(RECORD EXTRACTS Opens)

(** C7 (amended).  Teardown.  For an existing drop, [cleanupDrop] called by
    anyone other than the recorded creator fails unless the drop is expired
    or empty, and [cancelDrop] fails for anyone but the creator; the creator
    may tear down at any time, by either call, and anyone may once the drop
    is expired or empty (given that the creator can still receive the token
    and the account is at its minimum balance).  On success the drop's whole
    [AmountRemaining] is sent to the recorded creator, the drop record and
    the token-index entry are deleted, and the recorded creator is paid the
    decrease of the account's minimum balance: the rent of the two deleted
    boxes, plus the asset opt-in minimum balance when the contract is left
    holding none of the token and opts out of it. *)
Theorem C7_teardown :
  (forall ctx id st d,
      allDrops st !! id = Some d -> txnSender ctx <> DropCreator d ->
      (isDropExpiredOrEmpty ctx d = false ->
       cleanupDrop ctx id st = Err (AssertFailed "drop MUST be expired or empty"))
      /\ cancelDrop ctx id st = Err (AssertFailed "only drop creator can cancel a drop"))
  /\ (forall self ctx id st d,
        reachable self st -> allDrops st !! id = Some d ->
        txnSender ctx = DropCreator d \/ isDropExpiredOrEmpty ctx d = true ->
        (0 < AmountRemaining d ->
         isOptedInToAsset ctx st (DropCreator d) (Token (Config d)) = true) ->
        minBalance st <= appAlgo st ->
        exists st', cleanupDrop ctx id st = Ok (tt, st') /\
                    (txnSender ctx = DropCreator d -> cancelDrop ctx id st = Ok (tt, st')))
  /\ (forall self ctx id st st',
        reachable self st -> cleanupDrop ctx id st = Ok (tt, st') ->
        exists d bal,
          allDrops st !! id = Some d /\ appAssets st !! Token (Config d) = Some bal /\
          (txnSender ctx = DropCreator d \/ isDropExpiredOrEmpty ctx d = true) /\
          allDrops st' !! id = None /\ dropForToken st' !! Token (Config d) = None /\
          let optOut := teardownLeft ctx d bal =? 0 in
          let refund := costForBoxStorage boxBytes_allDrops
                        + costForBoxStorage boxBytes_dropForToken
                        + (if optOut then assetOptInMinBalance else 0) in
          itxns st'
          = itxns st
            ++ (if 0 <? AmountRemaining d
                then [ItxnAxfer (Token (Config d)) (DropCreator d) (AmountRemaining d) None
                                EmptyString]
                else [])
            ++ (if optOut
                then [ItxnAxfer (Token (Config d)) (appAddress ctx) 0 (Some (appAddress ctx))
                                "opt-out of token"]
                else [])
            ++ [ItxnPay (DropCreator d) refund "refund from removing token drop"] /\
          refund = minBalance st - minBalance st').
Proof.
  split; [| split].
  - intros ctx id st d Hd Hne. split.
    + intros Hexp. unfold cleanupDrop.
      erewrite bind_run; [| exact (readDrop_run _ _ _ Hd)].
      erewrite bind_Err; [reflexivity |].
      rewrite bool_decide_eq_false_2 by done. simpl. now apply assert_false.
    + unfold cancelDrop.
      erewrite bind_run; [| exact (readDrop_run _ _ _ Hd)].
      erewrite bind_Err; [reflexivity |]. apply assert_false. now apply bool_decide_eq_false.
  - intros self ctx id st d Hr Hd Hauth Hopt Hsolvent.
    pose proof (reachable_Inv _ _ Hr) as HI.
    destruct (inv_drops _ HI _ _ Hd) as [Hid _ Hapc Hclaims Hmax Hacc Hix (bal & Hb & Hle)].
    destruct (cleanupDrop_eq ctx id d bal st id Hd Hid Hix Hb) as [e He].
    assert (Hok : cleanup_ok ctx d bal st = true).
    { unfold cleanup_ok, refund_ok, send_ok. rewrite !andb_true_iff. repeat split.
      - destruct Hauth as [-> | ->]; [rewrite bool_decide_eq_true_2 by done | ];
          auto using orb_true_r.
      - destruct (0 <? AmountRemaining d) eqn:Hpos; [| done].
        rewrite Hopt by lia. rewrite !andb_true_iff. repeat split; try lia. nia.
      - pose proof (teardownRefund_pos ctx d bal). case_decide; lia. }
    rewrite Hok in He. eexists. split; [exact He |].
    intros Hc. unfold cancelDrop.
    erewrite bind_run; [| exact (readDrop_run _ _ _ Hd)].
    erewrite bind_run; [exact He |]. apply assert_true. now apply bool_decide_eq_true.
  - intros self ctx id st st' Hr H.
    pose proof (reachable_Inv _ _ Hr) as HI.
    apply (cleanupDrop_Inv _ _ _ _ _ HI) in H as (d & bal & Hd & Hb & Hok & ->).
    destruct (inv_drops _ HI _ _ Hd) as [_ _ _ _ _ _ Hix _].
    exists d, bal. split; [exact Hd |]. split; [exact Hb |].
    unfold cleanup_ok in Hok. rewrite !andb_true_iff in Hok. destruct Hok as [[Hauth _] _].
    split.
    { apply orb_true_iff in Hauth as [Hc | He]; [left; now apply bool_decide_eq_true in Hc | auto]. }
    split; [apply lookup_delete_eq |]. split; [apply lookup_delete_eq |].
    cbv zeta.
    rewrite (minBalance_after_teardown _ _ _ _ _ _ Hd Hix Hb).
    simpl. unfold teardownRefund, teardownTxns. rewrite <-?app_assoc.
    split; [reflexivity | lia].
Qed.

(RECORD EXTRACTS Closes)

Every line above from the line with "- pose proof" to the line with "apply (cleanupDrop_Inv _", both included, must be reproduced exactly, and no other line may appear.

      - pose proof (teardownRefund_pos ctx d bal). case_decide; lia. }
    rewrite Hok in He. eexists. split; [exact He |].
    intros Hc. unfold cancelDrop.
    erewrite bind_run; [| exact (readDrop_run _ _ _ Hd)].
    erewrite bind_run; [exact He |]. apply assert_true. now apply bool_decide_eq_true.
  - intros self ctx id st st' Hr H.
    pose proof (reachable_Inv _ _ Hr) as HI.
    apply (cleanupDrop_Inv _ _ _ _ _ HI) in H as (d & bal & Hd & Hb & Hok & ->).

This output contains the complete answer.